Luca e Sara, una coppia di giovani sposini, invitano a casa due loro amici, uno dei quali è un convinto sostenitore della teoria dell’anima gemella. Per smentirla, i due raccontano le vicissitudini di altri quattro amici – Chiara, anestesista romantica e sognatrice; Giulia, una ricercatrice pragmatica e concreta; Dario, un avvocato donnaiolo e abituato alla bella vita; e Matteo, collaboratore di una casa editrice, dolce e un po’ impacciato – e di come abbiano provato ad abbinarli, ma senza dire chi, effettivamente, sia finito con chi. Il film è dunque tutto costituito da due linee narrative: nella prima, sono Chiara e Matteo e Giulia e Dario, che sulla carta risulterebbero più “compatibili”, a stare insieme, mentre nella seconda le coppie sono mescolate, secondo il principio che gli opposti si attraggono. Ma qual è la versione reale della storia?
Il film parte da una premessa interessante o, per meglio dire, da una domanda: esiste al mondo una sola e unica anima gemella per ciascuno di noi, oppure ci sono più metà della mela – magari un po’ ammaccate e che non combaciano perfettamente – ma che possono completarci?

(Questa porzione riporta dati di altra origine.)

(** The calls of seven requests, as they may come; the third and the last are malformed,
    the client of the fifth goes away and the sixth is compressed.  Four of the messages are reported meanwhile. *)
Definition mixed_posts : list post := [json_post; xml_post; bad_post; meraki_post; gone_post; zip_post; wrong_post].

Definition mixed_requests : list stream_request := posts_of (fun _ => 64) 200 true None mixed_posts.

(** In between a GET, a validation of a meraki listener, a client without the password,
    a URL without a topic, and a PUT. *)
Definition mixed_visits : list visit :=
  [mkvisit GetVisit None 2057 None false anonymous_con (bs "10.0.0.1") (bs "/v1/data/top");
   mkvisit GetVisit (Some (bs "wifi")) 2058 None false anonymous_con (bs "10.0.0.1") (bs "/v1/meraki/abc");
   mkvisit BadPassword None 2059 (Some (bs "u:{PLAIN}p")) false anonymous_con (bs "10.0.0.1") (bs "/v1/data/top");
   mkvisit BadUrl None 2057 None false anonymous_con (bs "10.0.0.1") (bs "/v2/data/top");
   mkvisit (OtherMethod (bs "PUT")) None 2057 None false anonymous_con (bs "10.0.0.1") (bs "/v1/data/top")].

Lemma mixed_visits_good : Forall (good_visit (fun _ => 64) 200 9 true None) mixed_visits.
Proof.
  repeat apply list.Forall_cons_2; [..|apply list.Forall_nil_2]; (split; [reflexivity..|]); cbn [vi_kind].
  - split; [constructor|done].
  - split; [constructor|discriminate].
  - split; [by left|]. eexists. split; [reflexivity|by left].
  - split_and!; try reflexivity; [|constructor].
    constructor; [reflexivity|by left|exact I|reflexivity..].
  - split; discriminate.
Qed.
(* ===== verification/SocketProps.v ===== *)
(** * The socket listeners: theorems

    What the threads of a TCP listener keep true in every interleaving
    ([tcp_ok]), that a queued connection is served and when it is not, what the
    decoders get over TCP and UDP, and the start of a listener. *)

From S2P Require Import Prelude Pair Addr CString KafkaArray TopicDb ZzJson ZzXml ZzSession Decoders HttpConfig Socket.
From stdpp Require Import gmap.
#[local] Open Scope Z_scope.

Lemma list_delete_insert_id {A} (l : list A) i x : delete i (<[i := x]> l) = delete i l.
Proof. revert i. induction l as [|y l IH]; intros [|i]; cbn; [done..|]. by rewrite IH. Qed.

(** What the elements of a list contribute, with one of them in front. *)
Lemma bind_at {A B} (f : A -> list B) (l : list A) i x :
  l !! i = Some x -> l ≫= f ≡ₚ f x ++ (delete i l ≫= f).
Proof. intros H. by rewrite (delete_Permutation l i x H) at 1. Qed.

Lemma bind_insert {A B} (f : A -> list B) (l : list A) i x y :
  l !! i = Some x -> <[i := y]> l ≫= f ≡ₚ f y ++ (delete i l ≫= f).
Proof.
  intros H. rewrite (bind_at f _ i y); [by rewrite list_delete_insert_id|].
  apply list_lookup_insert_eq. by eapply lookup_lt_Some.
Qed.

(** ** The invariant *)

Section invariant.
Context {jansson : Jansson} {fifo : RdFifoq} {S W O : Type}.
Implicit Types (p : process W) (sl : socket_listener S W O) (slot : worker_slot).

(** The connections of a worker: those in its queue and those in its loop. *)
Definition wk_owned slot : list nat :=
  match wk_queue slot with Some q => fifo_elems q | None => [] end ++
  match wk_loop slot with Some l => lp_watchers l | None => [] end.

Definition owned (workers : list worker_slot) : list nat := workers ≫= wk_owned.

(** A worker below the number of threads has its loop and its queue, and if
    something waits in the queue then its event was sent, or it is taking
    connections, or the main thread is about to wake it up. *)
Definition slot_ok (main : main_phase) (threads : Z) (i : nat) slot : Prop :=
  Z.of_nat i < threads ->
  exists loop q, wk_loop slot = Some loop /\ wk_queue slot = Some q /\
    (fifo_elems q <> [] -> lp_sent loop = true \/ wk_phase slot = Draining \/ main = Sending i).

Record sl_ok sl : Prop := mksl_ok {
  so_threads : 1 <= c_threads (sl_config sl) <= MAX_NUM_THREADS;
  so_mode : c_thread_mode (sl_config sl) <> MODE_THREAD_PER_CONNECTION;
  so_len : length (sl_workers sl) = Z.to_nat MAX_NUM_THREADS;
  so_idx : 0 <= sl_accept_current_worker_idx sl < c_threads (sl_config sl);
  so_main : forall i, sl_main sl = Sending i -> Z.of_nat i < c_threads (sl_config sl);
  so_event_loop : is_Some (sl_event_loop sl);
  so_slots : forall i slot, sl_workers sl !! i = Some slot ->
    slot_ok (sl_main sl) (c_threads (sl_config sl)) i slot
}.

(** Every connection in memory belongs to exactly one worker, and its descriptor
    is open and its own. *)
Record conns_ok (workers : list worker_slot) p : Prop := mkconns_ok {
  co_nodup : NoDup (owned workers);
  co_owned : forall w, w ∈ owned workers <-> is_Some (pr_heap p !! w);
  co_fresh : forall w, is_Some (pr_heap p !! w) -> (w < pr_next p)%nat;
  co_io : forall w io, pr_heap p !! w = Some io ->
    cp_magic (io_data io) = CONNECTION_PRIVATE_MAGIC /\ io_fd io ∈ pr_fds p;
  co_inj : forall w w' io io', pr_heap p !! w = Some io -> pr_heap p !! w' = Some io' ->
    io_fd io = io_fd io' -> w = w'
}.

Definition tcp_ok sl p : Prop := sl_ok sl /\ conns_ok (sl_workers sl) p.

(** The decoder of the listener returns on any data, without response pointers and
    session. *)
Definition decodes (l : listener S W O) : Prop :=
  forall w buffer props, returns (listener_decode l w (Some buffer) props false None).

(** The client takes the response, if there is one. *)
Definition response_sent (gc : socket_globals) (env : read_env) : Prop :=
  gc_response gc = None \/ gc_response_len gc = 0 \/
  exists n, re_send env = SELECT_READY n /\ 0 < n.

Definition good_event (gc : socket_globals) (ev : tcp_event) : Prop :=
  match ev with EvRead _ _ env => response_sent gc env | _ => True end.

(** What can stop a callback.  A client whose address does not fit [room] when it is
    logged; a decoder that does not return on what was read; and a response the client
    does not take, after which the connection is closed and then used. *)
Definition attrs_of (io : ev_io) : keyval_list :=
  add_key_value_pair [] (mkpair (bs "client_ip") (Some (cp_client (io_data io)))).

Inductive step_fault (room : Z) (gc : socket_globals) (l : listener S W O) p
    : tcp_event -> outcome (socket_listener S W O * process W) -> Prop :=
| fault_log sd addr port calloc_ok :
    room < zlen (inet_ntop4 addr) + 1 -> in_addr_list_contains (gc_blacklist gc) addr = false ->
    step_fault room gc l p (EvAccept false (mkaenv (ACCEPT_CLIENT sd addr port) calloc_ok))
      (Fault bad_access)
| fault_decoder i w io pending send f :
    pr_heap p !! w = Some io -> pending <> [] ->
    listener_decode l (pr_decoder p) (Some (ztake READ_BUFFER_SIZE pending)) (attrs_of io) false None
      = Fault f ->
    step_fault room gc l p (EvRead i w (mkrenv (RECV_DATA pending) send)) (Fault f)
| fault_decoder_fuel i w io pending send :
    pr_heap p !! w = Some io -> pending <> [] ->
    listener_decode l (pr_decoder p) (Some (ztake READ_BUFFER_SIZE pending)) (attrs_of io) false None
      = NoFuel ->
    step_fault room gc l p (EvRead i w (mkrenv (RECV_DATA pending) send)) NoFuel
| fault_response i w pending send :
    pending <> [] -> ~ response_sent gc (mkrenv (RECV_DATA pending) send) ->
    step_fault room gc l p (EvRead i w (mkrenv (RECV_DATA pending) send)) (Fault use_after_free).

(** ** Lemmas on workers *)

Lemma owned_at workers i slot :
  workers !! i = Some slot -> owned workers ≡ₚ wk_owned slot ++ owned (delete i workers).
Proof. apply bind_at. Qed.

Lemma owned_insert workers i slot slot' :
  workers !! i = Some slot ->
  owned (<[i := slot']> workers) ≡ₚ wk_owned slot' ++ owned (delete i workers).
Proof. apply bind_insert. Qed.

Lemma conns_perm workers workers' p :
  owned workers' ≡ₚ owned workers -> conns_ok workers p -> conns_ok workers' p.
Proof.
  intros H [Hn Ho Hf Hi Hj]. constructor; [by rewrite H| |done..]. intros w. by rewrite H.
Qed.

(** A worker is replaced by one with the same connections. *)
Lemma conns_same workers p i slot slot' :
  workers !! i = Some slot -> wk_owned slot' ≡ₚ wk_owned slot ->
  conns_ok workers p -> conns_ok (<[i := slot']> workers) p.
Proof.
  intros Hi Hw. apply conns_perm. rewrite (owned_insert _ _ _ _ Hi), (owned_at _ _ _ Hi). by rewrite Hw.
Qed.

Lemma sl_ok_slot sl i slot slot' main :
  sl_ok sl -> sl_workers sl !! i = Some slot ->
  slot_ok main (c_threads (sl_config sl)) i slot' ->
  (forall j, sl_main sl = Sending j -> main = Sending j \/ j = i) ->
  (forall j, main = Sending j -> Z.of_nat j < c_threads (sl_config sl)) ->
  sl_ok (with_main (with_workers sl (<[i := slot']> (sl_workers sl))) main).
Proof.
  intros [Ht Hm Hl Hi Hs He Hw] Hlook Hslot Hmain Hbound.
  constructor; cbn [sl_config sl_workers sl_accept_current_worker_idx sl_main sl_event_loop
    with_main with_workers]; try done.
  - by rewrite length_insert.
  - intros j sj Hj. destruct (decide (i = j)) as [->|Hne].
    + rewrite list_lookup_insert_eq in Hj by (by eapply lookup_lt_Some). by injection Hj as <-.
    + rewrite list_lookup_insert_ne in Hj by done. intros Hjt.
      destruct (Hw j sj Hj Hjt) as (loop & q & Hlo & Hq & Hwake).
      exists loop, q. split_and!; [done|done|]. intros Hne'.
      destruct (Hwake Hne') as [?|[?|Hsend]]; auto.
      destruct (Hmain j Hsend) as [?| ->]; auto.
Qed.

Lemma with_main_same sl : with_main sl (sl_main sl) = sl.
Proof. by destruct sl. Qed.

(** The same when the main thread does not move. *)
Lemma sl_ok_worker sl i slot slot' :
  sl_ok sl -> sl_workers sl !! i = Some slot ->
  slot_ok (sl_main sl) (c_threads (sl_config sl)) i slot' ->
  sl_ok (with_workers sl (<[i := slot']> (sl_workers sl))).
Proof.
  intros Hok Hi Hs. rewrite <- (with_main_same (with_workers _ _)).
  apply (sl_ok_slot sl i slot slot' (sl_main sl)); auto. apply (so_main sl Hok).
Qed.

(** ** Steps of the workers *)

Lemma slot_lookup sl i :
  sl_ok sl -> Z.of_nat i < c_threads (sl_config sl) ->
  exists loop q phase, sl_workers sl !! i = Some (mkslot (Some loop) (Some q) phase) /\
    (fifo_elems q <> [] -> lp_sent loop = true \/ phase = Draining \/ sl_main sl = Sending i).
Proof.
  intros [Ht _ Hl _ _ _ Hw] Hi.
  destruct (lookup_lt_is_Some_2 (sl_workers sl) i) as [slot Hslot].
  { rewrite Hl. unfold MAX_NUM_THREADS in *. lia. }
  destruct (Hw i slot Hslot Hi) as (loop & q & Hlo & Hq & Hwake).
  exists loop, q, (wk_phase slot). destruct slot as [lo qu ph]. cbn in *. subst. done.
Qed.

Lemma async_send_ok sl p i :
  tcp_ok sl p -> sl_main sl = Sending i ->
  exists workers, async_send (sl_workers sl) i = Ret workers /\
    tcp_ok (with_main (with_workers sl workers) Accepting) p.
Proof.
  intros [Hok Hc] Hmain.
  destruct (slot_lookup sl i Hok (so_main sl Hok i Hmain)) as (loop & q & phase & Hslot & Hwake).
  unfold async_send. rewrite Hslot. eexists. split; [reflexivity|]. split.
  - eapply sl_ok_slot; [done|exact Hslot|..]; [|intros j; rewrite Hmain; intros [= ->]; auto|done].
    intros Hi. eexists _, _. split_and!; [reflexivity..|]. by left.
  - by eapply conns_same; [exact Hslot| |].
Qed.

Lemma async_begin_ok sl p i loop q :
  tcp_ok sl p -> sl_workers sl !! i = Some (mkslot (Some loop) q Waiting) ->
  tcp_ok (with_workers sl
    (<[i := mkslot (Some (async_break p (mkloop (lp_watchers loop) false (lp_broken loop)))) q
              Draining]> (sl_workers sl))) p.
Proof.
  intros [Hok Hc] Hslot. split.
  - eapply sl_ok_worker; [done|exact Hslot|]. intros Hi.
    destruct (so_slots sl Hok i _ Hslot Hi) as (? & q' & _ & Hq & _). cbn in Hq. subst q.
    eexists _, q'. split_and!; [done..|]. by right; left.
  - eapply conns_same; [exact Hslot| |done]. unfold wk_owned, async_break. cbn.
    by destruct (pr_do_shutdown p).
Qed.

Lemma async_pop_ok sl p i loop q :
  tcp_ok sl p -> sl_workers sl !! i = Some (mkslot (Some loop) (Some q) Draining) ->
  exists r, async_pop p loop q = Ret r /\
    tcp_ok (with_workers sl (<[i := match r with
                  | None => mkslot (Some loop) (Some q) Waiting
                  | Some (loop1, q1) => mkslot (Some loop1) (Some q1) Draining
                  end]> (sl_workers sl))) p.
Proof.
  intros [Hok Hc] Hslot. unfold async_pop. pose proof (fifo_pop q) as Hpop.
  destruct (rd_fifoq_pop q) as [[x q']|].
  - assert (Hx : is_Some (pr_heap p !! x)).
    { apply (co_owned _ _ Hc). rewrite (owned_at _ _ _ Hslot). unfold wk_owned. cbn.
      rewrite Hpop. set_solver. }
    destruct Hx as [io Hio]. rewrite Hio. eexists. split; [reflexivity|]. split.
    + eapply sl_ok_worker; [done|exact Hslot|]. intros Hi. eexists _, _. split_and!; [done..|].
      by right; left.
    + eapply conns_same; [exact Hslot| |done]. unfold wk_owned. cbn. rewrite Hpop.
      cbn. by rewrite app_assoc, Permutation_app_comm.
  - eexists. split; [reflexivity|]. split.
    + eapply sl_ok_worker; [done|exact Hslot|]. intros Hi. by eexists _, _.
    + by eapply conns_same; [exact Hslot| |].
Qed.

Lemma exit_ok sl p i loop q :
  tcp_ok sl p -> sl_workers sl !! i = Some (mkslot (Some loop) q Waiting) ->
  tcp_ok (with_workers sl (<[i := mkslot (Some loop) q Finished]> (sl_workers sl))) p.
Proof.
  intros [Hok Hc] Hslot. split.
  - eapply sl_ok_worker; [done|exact Hslot|]. intros Hi.
    destruct (so_slots sl Hok i _ Hslot Hi) as (loop' & q' & Hl & Hq & Hw). cbn in *.
    eexists _, _. split_and!; [done..|]. intros Hne. destruct (Hw Hne) as [?|[?|?]]; auto. done.
  - by eapply conns_same; [exact Hslot| |].
Qed.

(** ** Steps of the main thread *)

Lemma conns_proc workers p p' :
  pr_heap p' = pr_heap p -> pr_next p' = pr_next p -> pr_fds p' = pr_fds p ->
  conns_ok workers p -> conns_ok workers p'.
Proof. intros Hh Hn Hf []. constructor; rewrite ?Hh, ?Hn, ?Hf; done. Qed.

Lemma conns_fds workers p fds :
  (forall w io, pr_heap p !! w = Some io -> io_fd io ∈ fds) ->
  conns_ok workers p -> conns_ok workers (with_fds p fds).
Proof. intros H [? ? ? Hio ?]. constructor; try done. intros w io Hw. split; [by eapply Hio|by eapply H]. Qed.

Lemma next_worker_bounds threads idx :
  0 <= idx < threads -> threads <= MAX_NUM_THREADS -> 0 <= next_worker threads idx < threads.
Proof.
  unfold MAX_NUM_THREADS, next_worker. intros Hi Ht. rewrite wrap64_small by lia.
  destruct (threads <=? idx + 1) eqn:E; lia.
Qed.

Lemma accept_log_cases room addr port :
  (print_accepted_connection_log room addr port = Fault bad_access /\ room < zlen (inet_ntop4 addr) + 1) \/
  print_accepted_connection_log room addr port = Ret tt.
Proof.
  unfold print_accepted_connection_log, inet_ntop, INET_ADDRSTRLEN.
  pose proof (ntop4_length addr). ztest. destruct (_ <=? room) eqn:E; [by right|left; split; [done|lia]].
Qed.

Lemma accept_log_ok room addr port :
  INET_ADDRSTRLEN <= room -> print_accepted_connection_log room addr port = Ret tt.
Proof.
  intros Hr. pose proof (ntop4_length addr). unfold INET_ADDRSTRLEN in Hr.
  destruct (accept_log_cases room addr port) as [[_ ?]|?]; [lia|done].
Qed.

Muovendosi da questo punto di partenza, il film diretto da Federici si configura come la classica commedia romantica, che cerca di sfruttare il meccanismo delle sliding doors (ossia piccoli elementi imprevedibili che però possono cambiare la vita delle persone in modo altrettanto imprevedibile) raccontandolo in una chiave diversa. La storia, infatti, si svolge su un doppio piano temporale: da una parte, la cornice narrativa (in cui Luca e Sara ricevono la coppia di amici a casa e danno inizio al racconto); dall’altra, invece, le due versioni della storia d’amore che coinvolge Chiara, Matteo, Giulia e Dario e che sembra richiamare un po’ i classici racconti a bivi. Le due linee narrative sono destinate a incontrarsi nel finale, in cui tutti e otto i personaggi si ritrovano finalmente a cena insieme.
Mescolando le due storie d’amore tra i quattro protagonisti (che, nella prima versione, sono abbinati in base al principio di somiglianza, mentre nella seconda in base a quello dell’attrazione tra gli opposti), il film ce li mostra mentre si incontrano, si conoscono, si frequentano, si innamorano. Il problema maggiore, però, è che – nonostante nelle due linee narrative i partner siano, per così dire, “mescolati” – il risultato finale non cambia. I macroeventi che caratterizzano le loro relazioni (il matrimonio, l’arrivo di un figlio, un trasferimento all’estero per lavoro, un tradimento) non variano, indipendentemente dalla persona con cui i protagonisti finiscono per stare. Sotto questo punto di vista, Quattro metà sembra sostenere un certo relativismo, senza però andare fino in fondo. Sembra quasi, anzi, che il sunto a cui il film voglia arrivare sia che il nostro destino è, in qualche modo, già scritto, ma può cambiare la persona con cui decidiamo di scriverlo.
Al di là che gli spettatori possano condividere o meno questa visione, il film perde propulsione proprio in quello che poteva essere il suo punto di forza: a dispetto della tesi enunciata e ribadita nella cornice (le relazioni che viviamo ci cambiano) i quattro protagonisti non vivono esperienze significativamente diverse a seconda del partner con cui stanno, ma rimangono fondamentalmente uguali a se stessi. E questo, al di là di una certa noia che potrebbe pervadere lo spettatore a vedere gli stessi fatti ripetuti con piccole sfumature (in una narrazione che non cresce e non si sviluppa, ma rimane fondamentalmente aneddotica), finisce per indebolire la premessa stessa della storia. Tanto che, alla fine, a qualcuno potrebbe non interessare nemmeno più capire chi, nella realtà, sta con chi.